First off, I need to say that I'm VERY new to both ElasticSearch and Lucene in general - so I apologize if this is a basic question. I'm struggling with a search question that is going against people's names (proper nouns). This is sort of like an autocomplete for people. Here's the basic requirement:

A user types in some characters, and if the terms (either first name or last name) starts with that query, return it (sorted, but that's not an issue). This includes multiple spaces in the query. So for example:

if a user types in "ch" - they will get the following in return:

Chris Jones
Lisa Christenson
Charlie Wells far so good. If the user types in "ch j" or "j ch" then results would be:

Chris Jones

...again, no problem. I'm currently using a Prefix query on each one of the entries ("ch" and "j") and with a Boolean query (must for both inputted tokens). But here's where I'm starting to get lost. I'd like this functionality to work with dashed and apostrophes (or without them).
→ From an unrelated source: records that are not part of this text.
Definition get_highest_published_sequence (next_sequence available_sequence : Z) : M W Z :=
  ret available_sequence.

Definition add_gating_sequences (gating_sequences : list loc) : M W unit :=
  add_gating_sequences_rcu (fun w => sp_gating_sequences (w_single w))
    (fun ls => upd_single (sp_set_gating ls)) gating_sequences.

Definition remove_gating_sequence (fuel : nat) (sequence : loc) : M W bool :=
  remove_gating_sequence_cas (fun w => sp_gating_sequences (w_single w))
    (fun ls => upd_single (sp_set_gating ls)) fuel sequence.

Definition get_minimum_sequence : M W Z :=
  let* guard := load (fun w => sp_gating_sequences (w_single w)) in
  Sequence.get_minimum_sequence guard.

Definition remaining_capacity : M W Z :=
  let* claim := try_acquire_claim in
  match claim with
  | None => ret 0
  | Some _ => with_guard remaining_capacity_inner release_claim
  end.

Definition has_available_capacity (required_capacity : Z) : M W bool :=
  let* claim := try_acquire_claim in
  match claim with
  | None => ret false
  | Some _ => with_guard (has_available_capacity_internal required_capacity false) release_claim
  end.

Definition poison : M W unit :=
  let* _ := store (upd_single (sp_set_poisoned true)) in
  let* s := read w_single in
  signal_all_when_blocking (sp_wait_strategy s).

Definition is_poisoned : M W bool := load (fun w => sp_poisoned (w_single w)).

Definition record_failure (failure : FailureRecord) : M W unit :=
  store (upd_single (fun s =>
    match sp_first_failure s with
    | None => sp_set_failure (Some failure) s
    | Some _ => s
    end)).

Definition first_failure : M W (option FailureRecord) :=
  load (fun w => sp_first_failure (w_single w)).

(** [Sequencer::poison_with_failure] (the trait's default body). *)
Definition poison_with_failure (failure : FailureRecord) : M W unit :=
  let* _ := record_failure failure in poison.

Definition close : M W unit :=
  let* _ := store (upd_single (sp_set_closed true)) in
  let* s := read w_single in
  signal_all_when_blocking (sp_wait_strategy s).

Definition is_closed : M W bool := load (fun w => sp_closed (w_single w)).

Definition reopen : M W unit := store (upd_single (sp_set_closed false)).

(** ** The rely of a claim driver

    What the other threads may do while one thread drives the claim methods:
    advance any sequence but the cursor, take gating sequences out, raise or
    clear the terminal flags, signal.  They leave the claim state, the lock and
    the cursor alone. *)
Record claim_rely (w w' : W) : Prop := {
  cr_bsz : sp_buffer_size_i64 (w_single w') = sp_buffer_size_i64 (w_single w);
  cr_cursor : sp_cursor (w_single w') = sp_cursor (w_single w);
  cr_next : sp_next_value (w_single w') = sp_next_value (w_single w);
  cr_cached : sp_cached_value (w_single w') = sp_cached_value (w_single w);
  cr_lock : sp_claim_lock (w_single w') = sp_claim_lock (w_single w);
  cr_gating : forall l, l ∈ sp_gating_sequences (w_single w') -> l ∈ sp_gating_sequences (w_single w);
  cr_mono : forall l, seq_at w l <= seq_at w' l;
  cr_cursor_value : seq_at w' (sp_cursor (w_single w)) = seq_at w (sp_cursor (w_single w))
}.

#[global] Instance claim_rely_preorder : PreOrder claim_rely.
Proof.
  split.
  - intros w. by constructor.
  - intros w1 w2 w3 H1 H2. pose proof (cr_cursor _ _ H1) as Hc.
    destruct H1, H2. rewrite Hc in *.
    constructor; eauto using Z.le_trans; congruence.
Qed.

(** The claim state is sound: the cached gating value is a lower bound of the
    producer's position and of every gating sequence. *)
Record inv w : Prop := {
  inv_bsz : 1 <= sp_buffer_size_i64 (w_single w) <= 4611686018427387904;
  inv_next : -1 <= sp_next_value (w_single w) <= i64_max;
  inv_cached_low : -1 <= sp_cached_value (w_single w);
  inv_cached : sp_cached_value (w_single w) <= sp_next_value (w_single w);
  inv_gating : forall l, l ∈ sp_gating_sequences (w_single w) ->
                 sp_cached_value (w_single w) <= seq_at w l;
  inv_cursor : sp_cursor (w_single w) ∉ sp_gating_sequences (w_single w)
}.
For example:

Jason Von-Hanson
Miles O'Brien

If a user types in "ob" OR "o'b" I'd like the return response to include:

Miles O'Brien

Is there any method via filters or such that could help me in this? I have this "largely" working. I have a field called "name" that contains the full name of the user. This is the Field I'm searching against. The only way to do this that I can think of is a bit kludgy. And that would be to modify the name field to include all versions such as:

"name" : "miles o'brien obrien"
"name" : "jason von-hanson hanson"

Any thoughts or suggestions? Any help for a newbie would be most appreciated!



I'd play around with using a filter to remove the ' and - entirely. Also have a look at the completion suggester or using edge ngrams to avoid the need for usually slow prefix query. The completion suggester is going to be faster but uses heap memory to do its job. The edge ngrams are less fast and more complicated to set up but won't use heap memory.